START RECORDS
(** C26: A tail at a storage that does not change sends exactly the stream's live
    readable records of the wanted shards from its position on, in the order of their
    numbers and each once, and then waits at a position that has every readable record
    behind it and every other one before it, so that none is ever skipped.  This is
    for a storage whose maps are those of the records of its log that decode, and for
    a stream of which the readable records come before all others: they became durable
    in the order of their numbers, as they do within one shard, and none of them is
    gone.  (A record whose metadata key is too long does not decode and makes a tail
    fail, see [long_key_fails_tail]; behind deleted records a tail waits forever, see
    [deleted_prefix_stalls_tail].) *)
Theorem tail_delivers_in_order (s : Storage) (stream_id p : Z) (shard_ids : gset Z) (tombs : Cutoffs) (batch : nat) :
  store_ok s -> in_order s stream_id shard_ids -> 0 <= p -> (0 < batch)%nat ->
  exists fuel p', run_tail_loop fuel s tombs stream_id p shard_ids batch = Some (due s stream_id shard_ids tombs p, p') /\ p <= p' /\
    forall a, a ∈ entries_from s stream_id shard_ids p -> readable s a <-> a.1 < p'.
Proof.
  intros Hok Ho Hp Hb. exists (S (length (recs s stream_id shard_ids p))).
  destruct (run_tail_loop_spec s stream_id shard_ids Hok Ho tombs batch _ Hb p Hp (Nat.lt_succ_diag_r _)) as (p' & H1 & H2 & H3 & H4).
  exists p'. split; [done|]. split; [done|]. intros a Ha. split.
  - intros Hr. destruct (decide (a.1 < p')) as [|Hge]; [done|]. exfalso.
    destruct (proj1 (record_of_entry s stream_id shard_ids Hok p a Ha) Hr) as (r & E & Hq).
    assert (r ∈ recs s stream_id shard_ids p') as Hin; [|rewrite H3 in Hin; by apply elem_of_nil in Hin].
    rewrite (recs_later s stream_id shard_ids Hok p p' H2). apply list_elem_of_filter. split; [lia|]. apply recs_elem. by exists a.
  - intros Hlt. destruct H4 as [->|(r & Hr & Hq)].
    { destruct a as [q g]. destruct (entry_record s stream_id shard_ids Hok p q g Ha) as (? & ? & _ & _ & _ & _ & ?). cbn in Hlt. lia. }
    apply recs_elem in Hr as (b & Hb' & E). destruct (recs_seq s stream_id shard_ids Hok p b r Hb' E) as (Hqb & _ & Hrb).
    destruct (decide (a.1 = b.1)) as [Heq|Hne].
    + assert (a = b) as ->; [|done]. eapply (sorted_inj fst); [|exact Ha|exact Hb'|exact Heq]. apply (entries_sorted s stream_id shard_ids p).
    + assert (forall x, x ∈ entries_from s stream_id shard_ids p -> x ∈ entries_from s stream_id shard_ids 0) as Hsub.
      { intros x. rewrite (entries_from_later s stream_id shard_ids 0 p Hp), list_elem_of_filter. tauto. }
      apply (Ho a b (Hsub a Ha) (Hsub b Hb')); [lia|done].
Qed.
Inductive off_step : OffState -> OffState -> Prop :=
  | off_commit key seq t f w :
      offsets_fit (ct_offsets (commit key seq t)) -> off_step (mkOff t f w) (mkOff (commit key seq t) f w)
  | off_begin t f snap t' :
      flush_begin t = (Some (Some snap), t') -> off_step (mkOff t f None) (mkOff t' f (Some snap))
  | off_end io t f snap :
      off_step (mkOff t f (Some snap)) (mkOff (flush_end io snap t f).1.2 (flush_end io snap t f).2 None)
  | off_restart t f w : off_step (mkOff t f w) (mkOff (tracker_new true f) f None).

Definition off_ok (s : OffState) : Prop :=
  ct_has_dir (of_tracker s) = true /\ offsets_fit (ct_offsets (of_tracker s)) /\
  (forall snap, of_writing s = Some snap -> offsets_fit snap) /\
  (exists m, load_offsets (of_file s) = Ok m /\ offsets_fit m /\ (ct_dirty (of_tracker s) = false -> of_writing s = None -> m = ct_offsets (of_tracker s))) /\
  (ct_dirty (of_tracker s) = false -> forall snap, of_writing s = Some snap -> snap = ct_offsets (of_tracker s)).

Lemma off_step_ok s s' : off_step s s' -> off_ok s -> off_ok s'.
Proof.
  intros Hs (Hd & Hfit & Hw & (m & Hm & Hmf & Hclean) & Hsn). destruct Hs as [key seq t f w Hf|t f snap t' Hb|io t f snap|t f w]; cbn in *.
  - split_and!; try done. by exists m.
  - unfold flush_begin in Hb. destruct (ct_dirty t); [|done]. cbn [negb] in Hb. rewrite Hd in Hb. injection Hb as <- <-. cbn.
    split_and!; try done; [by intros snap [= <-]|by exists m|by intros _ snap [= <-]].
  - unfold flush_end, save_offsets. destruct (decode_encode_offsets snap (Hw snap eq_refl)) as (raw & E & D). rewrite E. destruct io; cbn.
    + split_and!; try done. exists snap. split; [done|]. split; [by apply Hw|]. intros Hcl _. by apply Hsn.
    + split_and!; try done. by exists m.
  - unfold tracker_new. rewrite Hm. split_and!; try done. by exists m.
Qed.

(** Committed offsets survive: in every history of commits, flushes that overlap
    commits or fail, and restarts at any point, a tracker that is clean with no flush
    under way has all its offsets in the file, so that a restart brings back every one
    of them; and what was committed last is what a consumer gets. *)
Theorem flushed_offsets_survive_restart (s : OffState) (key : OffsetKey) :
  rtc off_step (mkOff (tracker_new true None) None None) s ->
  (ct_dirty (of_tracker s) = false -> of_writing s = None ->
     ct_offsets (tracker_new true (of_file s)) = ct_offsets (of_tracker s)) /\
  (forall io t' f', of_writing s = None -> flush io (of_tracker s) (of_file s) = (Ok tt, t', f') ->
     get key (tracker_new true f') = get key (of_tracker s)) /\
  (forall seq, get key (commit key seq (of_tracker s)) = seq).
Proof.
  intros Hr. assert (off_ok s) as Hok.
  { assert (off_ok (mkOff (tracker_new true None) None None)) as H0.
    { split_and!; try done; try apply map_Forall_empty. exists ∅. split; [done|]. split; [split; [done|apply map_Forall_empty]|done]. }
    revert H0. induction Hr as [|s1 s2 s3 H12 _ IH]; intros H0; [done|]. apply IH. by eapply off_step_ok. }
  destruct Hok as (Hd & Hfit & Hw & (m & Hm & Hmf & Hclean) & Hsn). split_and!.
  - intros Hc Hn. unfold tracker_new. rewrite Hm. cbn. by apply Hclean.
  - intros io t' f' Hn. unfold flush, flush_begin. destruct (ct_dirty (of_tracker s)) eqn:Ed; cbn [negb].
    + rewrite Hd. unfold flush_end, save_offsets. destruct (decode_encode_offsets _ Hfit) as (raw & E & D). rewrite E.
      destruct io; [|done]. intros [= <- <-]. unfold tracker_new, load_offsets, get. cbn [ct_offsets]. by rewrite D.
    + intros [= <- <-]. unfold get, tracker_new. rewrite Hm. cbn [ct_offsets]. by rewrite (Hclean eq_refl Hn).
  - intros seq. unfold get, commit. cbn [ct_offsets]. by rewrite lookup_insert_eq.
Qed.
(* ===== verification/Query.v ===== *)
(** * Queries over a stream ([logdbd/src/query.rs], the query handler of
    [logdbd/src/service.rs])

    A query filters a stream's records, drops those that have a peer record with the
    same value of a join key, and returns the rest or an aggregate of it. *)
From stdpp Require Import base gmap list numbers sorting.
From coqutil Require Import Byte.
From Stdlib Require Import ZArith Lia.
From S2P Require Import Prelude RustStd Shard ByteReader ServerRecord StreamStore Lifecycle.
Open Scope Z_scope.

(** ** Queries *)

Record MetadataFilter := mkMetaFilter { mf_key : bytes; mf_value : bytes }.
Record AbsentMatch := mkAbsent { peer_event_types : list bytes; join_key : bytes }.
Inductive QueryResult := QRecords | QCount | QExists | QCountDistinct | QMin | QMax | QDistinctValues.

Record Query := mkQuery {
  q_event_types : list bytes;
  q_from_seq : option Z;
  q_to_seq : option Z;
  q_metadata : list MetadataFilter;
  q_result : QueryResult;
  q_aggregate_field : option bytes;
  q_absent : option AbsentMatch;
  q_limit : Z;
  q_descending : bool;
}.

Inductive ResultSet :=
  | RRecords (l : list DecodedRecord)
  | RCount (n : Z)
  | RExists (b : bool)
  | RCountDistinct (n : Z)
  | RMin (n : Z)
  | RMax (n : Z)
  | RDistinctValues (l : list bytes).

(** ** Numbers as text *)

Definition digit (d : Z) : byte := byte.of_Z (48 + d).

(** [u64::to_string]. *)
Fixpoint to_digits (fuel : nat) (n : Z) (acc : bytes) : bytes :=
  match fuel with
  | O => acc
  | S fuel => let acc := digit (n mod 10) :: acc in if n / 10 =? 0 then acc else to_digits fuel (n / 10) acc
  end.
Definition u64_to_string (n : Z) : bytes := to_digits 20 n [].

Fixpoint parse_digits (s : bytes) (acc : Z) : option Z :=
  match s with
  | [] => Some acc
  | b :: s =>
      if byte_in 48 57 b then
        let acc := acc * 10 + (byte.unsigned b - 48) in
        if U64_MAX <? acc then None else parse_digits s acc
      else None
  end.

(** [str::parse::<u64>]: an optional plus sign and at least one digit. *)
Definition parse_u64 (s : bytes) : option Z :=
  match s with
  | [] => None
  | b :: rest => if byte.unsigned b =? 43 then match rest with [] => None | _ => parse_digits rest 0 end else parse_digits s 0
  end.

(** ** The engine *)

Definition matches_event_types (r : DecodedRecord) (event_types : list bytes) : bool :=
  bool_decide (event_types = []) || existsb (fun e => bool_decide (e = d_event_type r)) event_types.

Definition matches_seq_range (r : DecodedRecord) (from to : option Z) : bool :=
  match from with None => true | Some f => f <=? d_seq r end && match to with None => true | Some t => d_seq r <=? t end.

Definition matches_metadata (r : DecodedRecord) (filters : list MetadataFilter) : bool :=
  forallb (fun f => bool_decide (bt_lookup (mf_key f) (d_metadata r) = Some (mf_value f))) filters.

(** [apply_absent]. *)
Definition apply_absent (candidates all_records : list DecodedRecord) (absent : option AbsentMatch) : list DecodedRecord :=
  match absent with
  | None => candidates
  | Some a =>
      let peer_keys : gset bytes :=
        list_to_set (omap (fun r => bt_lookup (join_key a) (d_metadata r))
          (filter (fun r => existsb (fun e => bool_decide (e = d_event_type r)) (peer_event_types a) = true) all_records)) in
      filter (fun r => match bt_lookup (join_key a) (d_metadata r) with Some v => negb (bool_decide (v ∈ peer_keys)) | None => true end = true) candidates
  end.

Definition sort_and_limit (rows : list DecodedRecord) (descending : bool) (limit : Z) : list DecodedRecord :=
  let rows := if descending then sort_by_key (fun r : DecodedRecord => - d_seq r) rows else sort_by_key d_seq rows in
  if (0 <? limit) && (limit <? Z.of_nat (length rows)) then take (Z.to_nat limit) rows else rows.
END RECORDS
### INSTRUCTIONS FOR THE TASK:
In the entries above, find the line holding "Inductive off_step : OffState" and the line holding "off_step (mkOff t f (Some"; print both of them and every line between, exactly, and nothing else.

### TASK OUTPUT:
Inductive off_step : OffState -> OffState -> Prop :=
  | off_commit key seq t f w :
      offsets_fit (ct_offsets (commit key seq t)) -> off_step (mkOff t f w) (mkOff (commit key seq t) f w)
  | off_begin t f snap t' :
      flush_begin t = (Some (Some snap), t') -> off_step (mkOff t f None) (mkOff t' f (Some snap))
  | off_end io t f snap :
      off_step (mkOff t f (Some snap)) (mkOff (flush_end io snap t f).1.2 (flush_end io snap t f).2 None)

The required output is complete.